O gigante seguiu o seu caminho, e a Morte ficou ali desolada, e estava tão fraquinha que não conseguia se levantar novamente. "O que será que vai acontecer agora," disse a morte, "se eu ficar deitada aqui num cantinho? Ninguém mais vai morrer no mundo, e ele vai ficar tão cheio de pessoas que não vai haver mais espaço e eles terão de ficar um ao lado do outro." Enquanto isso, um jovem passava pela estrada, ele era forte e saudável, e cantava uma canção, e olhava para todos os lados. Quando ele viu a criatura meio desmaiada, ele ficou tomado de compaixão, levantou o infeliz, ofereceu-lhe uma bebida restauradora que trazia num frasco, e esperou que ele se recuperasse.

"Tendes noção," disse o estranho, enquanto se levantava, "de quem sou, e de quem se trata aquele a quem ajudaste a se levantar novamente?" "Não," respondeu o jovem, "Não conheço a ti." "Eu sou a Morte," respondeu a criatura. "Eu nunca poupo ninguém, e não posso fazer uma exceção para você, — mas podes ver que sou grato, e te prometo que não irei te buscar inesperadamente, mas enviarei meus mensageiros para ti antes de chegar a tua hora." "Bem," disse o jovem, "já é uma grande vitória o conhecimento de que saberei o dia da tua chegada, e que de qualquer forma estarei livre de tua presença por tempo tão longo."

Então, o jovem tomou seu caminho, e estava aliviado, e feliz consigo mesmo, e viveu despreocupado. Mas juventude e saúde não costumam viver juntos por muito tempo, logo as doenças e as preocupações começaram a aparecer, as quais o atormentavam durante o dia, e o tomavam conta dele durante o resto da noite. "Morrer não vou," dizia para si mesmo, "pois a Morte me enviará seus mensageiros antes que isso aconteça, mas eu gostaria que estes infelizes dias de doença tivessem acabado." Assim que ele se sentiu bem novamente ele começou a viver feliz outra vez. Até que um dia alguém bateu levemente em seus ombros. Olhou de lado, e a Morte estava diante dele, e disse, "Segue-me, pois é chegada a hora de tua partida deste mundo," "O quê," respondeu o jovem, "estais descumprindo tua palavra? Não me prometeste que enviarias teus mensageiros antes que vieste definitivamente? Não vi nenhum deles!" "Silêncio!" respondeu a Morte.

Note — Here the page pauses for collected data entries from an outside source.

#[global] Program Instance device_programming : ProgrammingDevice Device unit := {
  serving d := u128_ok (dev_id d);
  programmed := dev_entries;
  room _ := True;
  session := dev_session;
  reported := dev_errors
}.
Next Obligation. done. Qed.
Next Obligation. by intros h id es e (-> & ? & _). Qed.
Next Obligation. by intros h id es e (_ & ? & _). Qed.
Next Obligation. done. Qed.
Next Obligation.
  intros [lo hi] d Hs Hid. exists tt. do 5 eexists. do 5 (split; [reflexivity|]). cbn [configure persistent_connection foldl Low High].
  split_and!; [|done|done|exact (learn_max lo hi (attach d))].
  apply (learn_session (dev_client d)); [|done]. split_and!; [done|exact Hs|done|]. split; [|by intros x Hx%elem_of_nil].
  by intros r Hr%elem_of_nil.
Qed.
Next Obligation.
  intros h id es [lo hi] e e1 e2 Hs Hid [= <-] [= <-]. pose proof Hs as [-> _]. split; [|done]. by eapply learn_session.
Qed.
Next Obligation.
  intros h es new d (-> & Hok & Hc & Ha) _ _. exists (accept new d), (accept new d). do 2 (split; [reflexivity|]).
  unfold accept. rewrite decide_True by done. split_and!; try done. split_and!; try done. by apply answers_ack.
Qed.
Next Obligation.
  intros h id es d (-> & _ & _ & Ha). exists (dev_results d). split; [done|]. by apply answers_results.
Qed.
Next Obligation.
  intros h id es d vrf pfx _ (cs & Hin & Hn & Hp). eexists. split; [reflexivity|].
  rewrite (proj2 (existsb_exists _ _)); [done|]. exists (IPv4Entry cs). split; [by apply list_elem_of_In|].
  by apply bool_decide_eq_true_2.
Qed.
Next Obligation. intros h id es d (_ & ? & _). by exists d. Qed.

(** The parameters of the largest full scale test
    ([feature/gribi/gribi_full_scale/otg_tests/gribi_full_scale_t3]). *)
Definition t3Params (numDefaultIPv4 : Z) : ScaleParams := {|
  GRIBIBatchSize := 2000;
  NumDefaultNH := 1000; NumDefaultNHG := 1000; NumDefaultIPv4 := numDefaultIPv4;
  DefaultNHGLoadBalance := [{| lb_Pct := 40; NumNextHops := 8 |}; {| lb_Pct := 40; NumNextHops := 16 |};
    {| lb_Pct := 15; NumNextHops := 32 |}; {| lb_Pct := 5; NumNextHops := 64 |}];
  DefaultNHGWeight := [{| w_Pct := 70; Config := Some WCMP1in512 |}; {| w_Pct := 30; Config := Some WCMP1in1024 |}];
  NumTransitNH := 4000; NumTransitNHG := 2000;
  TransitNHGLoadBalance := [{| lb_Pct := 100; NumNextHops := 2 |}];
  TransitNHGWeight := [{| w_Pct := 100; Config := Some WCMP1in64 |}];
  NumTransitIPv4 := 200000; NumRepairIPv4 := 200000; NumRepairNHG := 2000;
  NumEncapVRFs := 16; NumEncapIPv4PerVRF := 9000; NumEncapIPv6PerVRF := 11000;
  NumUniqueEncapNH := 32000; NumEncapDefaultNHG := 8000;
  EncapNHGLoadBalance := encapLoadBalance; EncapNHGWeight := encapWeight;
  NumDecapEntries := 50; DecapDestsSubsetPct := 100; NumPort2VLANs := 640; TrafficLossTol := 5; TrafficRateMpps := 30000000 |}.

"Não te mandei eu um mensageiro após o outro como prometi? A febre não veio e te castigou, te sacudiu, e te deixou prostrado? As tonturas não te povoaram a cabeça? A artrite não contraiu todos os teu membros? Os teus ouvidos não ficaram zunindo durante algum tempo? A dor de dentes não te visitou todos os dias? A escuridão não te molestou a visão? E além de tudo isso, será que o meu irmão o Sono nunca te fez lembrar todas as noites de mim? Nunca deitaste durante a noite como se já tivesses morrido?" O jovem não conseguia responder; se resignou diante do destino, e seguiu o seu caminho em companhia da Morte.